● **RECORDS TO USE**
* * *

(** The published monitors change only in an iteration that has a session
    and is woken by the change of the zones itself: a change while no client is
    active is used up without a trace, and stays unpublished through all
    sessions that end for another reason. *)
Theorem zones_missed powf it its l :
  (monitors_tx (snd (do_capture_turn powf it l)) ≠ monitors_tx l → active_clients l ≠ [] ∧ woken it = ZonesChanged) ∧
  (Forall (λ it, woken it ≠ ZonesChanged) its → monitors_tx (snd (do_capture powf its l)) = monitors_tx l).
Proof.
  split; [intros H; by destruct (turn_monitors powf it l)|].
  intros Hf. revert l. induction Hf as [|it' its Hw _ IH]; intros l; [done|].
  cbn [do_capture]. unfold mbind, ST_bind.
  assert (monitors_tx (snd (do_capture_turn powf it' l)) = monitors_tx l) as E by (by destruct (turn_monitors powf it' l) as [|[]]).
  destruct (do_capture_turn powf it' l) as [[[]|e| |] l']; cbn in E; [|done..]. by rewrite IH.
Qed.
Definition left_client : Loop := mkLoop [left_key] 1 [] true false [].
Definition plugged : iteration :=
  mkIteration None None None [(1920, 1080, 0, 0)] [UpdateRequest; CancelSession] ZonesChanged (Some [(1920, 1080, 0, 0)]).
Lemma zones_missed_witness :
  monitors_tx (snd (do_capture_turn zero_powf plugged left_client)) ≠ [] ∧ woken plugged = ZonesChanged ∧
  monitors_tx (snd (do_capture zero_powf demo (snd (do_capture_turn zero_powf plugged (initial []))))) = [].
Proof.
  destruct (zones_missed zero_powf plugged [] left_client) as [H _].
  split; [vm_compute; discriminate|]. split; [apply H; vm_compute; discriminate|].
  destruct (zones_missed zero_powf plugged demo (snd (do_capture_turn zero_powf plugged (initial [])))) as [_ H'].
  rewrite H'; [reflexivity|]. by repeat constructor.
Defined.
Definition consume (event : Event) : M unit :=
  match event with
  | Pointer (Motion _ x y) => rel_mouse (as_signed 32 (double_of x)) (as_signed 32 (double_of y))
  | Pointer (Button _ button state) => mouse_button button state
  | Pointer (Axis _ axis value) => scroll axis (as_signed 32 (double_of value))
  | Pointer (AxisDiscrete120 axis value) => scroll axis value
  | Keyboard (Key _ key state) =>
      (if state =? 0 then kill_repeat_task else if state =? 1 then spawn_repeat_task key else mret tt) ≫= λ _,
      key_event key state
  | Keyboard (Modifiers _ _ _ _) => mret tt
  end.

(** * Runs *)

Inductive turn : Type := Consume (e : Event) | Repeat.
Definition step (t : turn) : M unit :=
  match t with
  | Consume e => consume e
  | Repeat => k ← gets repeat_task; match k with None => mret tt | Some key => key_event key 1 end
  end.
Definition run (ts : list turn) : M unit := for_each step ts.
End windows.

(** * What it promises

    Every event is to become at most one input; a table of the five buttons
    with their flags for up and down and the number of an extra button. *)

Definition buttons : list (Z * (Z * Z * Z)) :=
  [(BTN_LEFT, (0x4, 0x2, 0)); (BTN_RIGHT, (0x10, 0x8, 0)); (BTN_MIDDLE, (0x40, 0x20, 0));
   (BTN_BACK, (0x100, 0x80, 1)); (BTN_FORWARD, (0x100, 0x80, 2))].
Definition lookup_button (b : Z) : option (Z * Z * Z) := snd <$> find (λ r, fst r =? b) buttons.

* * *

● **PROBLEM**
Produce a word-for-word restatement of all the records.

● **ANSWER FOR THE TASK**
(** The published monitors change only in an iteration that has a session
    and is woken by the change of the zones itself: a change while no client is
    active is used up without a trace, and stays unpublished through all
    sessions that end for another reason. *)
Theorem zones_missed powf it its l :
  (monitors_tx (snd (do_capture_turn powf it l)) ≠ monitors_tx l → active_clients l ≠ [] ∧ woken it = ZonesChanged) ∧
  (Forall (λ it, woken it ≠ ZonesChanged) its → monitors_tx (snd (do_capture powf its l)) = monitors_tx l).
Proof.
  split; [intros H; by destruct (turn_monitors powf it l)|].
  intros Hf. revert l. induction Hf as [|it' its Hw _ IH]; intros l; [done|].
  cbn [do_capture]. unfold mbind, ST_bind.
  assert (monitors_tx (snd (do_capture_turn powf it' l)) = monitors_tx l) as E by (by destruct (turn_monitors powf it' l) as [|[]]).
  destruct (do_capture_turn powf it' l) as [[[]|e| |] l']; cbn in E; [|done..]. by rewrite IH.
Qed.
Definition left_client : Loop := mkLoop [left_key] 1 [] true false [].
Definition plugged : iteration :=
  mkIteration None None None [(1920, 1080, 0, 0)] [UpdateRequest; CancelSession] ZonesChanged (Some [(1920, 1080, 0, 0)]).
Lemma zones_missed_witness :
  monitors_tx (snd (do_capture_turn zero_powf plugged left_client)) ≠ [] ∧ woken plugged = ZonesChanged ∧
  monitors_tx (snd (do_capture zero_powf demo (snd (do_capture_turn zero_powf plugged (initial []))))) = [].
Proof.
  destruct (zones_missed zero_powf plugged [] left_client) as [H _].
  split; [vm_compute; discriminate|]. split; [apply H; vm_compute; discriminate|].
  destruct (zones_missed zero_powf plugged demo (snd (do_capture_turn zero_powf plugged (initial [])))) as [_ H'].
  rewrite H'; [reflexivity|]. by repeat constructor.
Defined.
Definition consume (event : Event) : M unit :=
  match event with
  | Pointer (Motion _ x y) => rel_mouse (as_signed 32 (double_of x)) (as_signed 32 (double_of y))
  | Pointer (Button _ button state) => mouse_button button state
  | Pointer (Axis _ axis value) => scroll axis (as_signed 32 (double_of value))
  | Pointer (AxisDiscrete120 axis value) => scroll axis value
  | Keyboard (Key _ key state) =>
      (if state =? 0 then kill_repeat_task else if state =? 1 then spawn_repeat_task key else mret tt) ≫= λ _,
      key_event key state
  | Keyboard (Modifiers _ _ _ _) => mret tt
  end.

(** * Runs *)

Inductive turn : Type := Consume (e : Event) | Repeat.
Definition step (t : turn) : M unit :=
  match t with
  | Consume e => consume e
  | Repeat => k ← gets repeat_task; match k with None => mret tt | Some key => key_event key 1 end
  end.
Definition run (ts : list turn) : M unit := for_each step ts.
End windows.

(** * What it promises

    Every event is to become at most one input; a table of the five buttons
    with their flags for up and down and the number of an extra button. *)

Definition buttons : list (Z * (Z * Z * Z)) :=
  [(BTN_LEFT, (0x4, 0x2, 0)); (BTN_RIGHT, (0x10, 0x8, 0)); (BTN_MIDDLE, (0x40, 0x20, 0));
   (BTN_BACK, (0x100, 0x80, 1)); (BTN_FORWARD, (0x100, 0x80, 2))].
Definition lookup_button (b : Z) : option (Z * Z * Z) := snd <$> find (λ r, fst r =? b) buttons.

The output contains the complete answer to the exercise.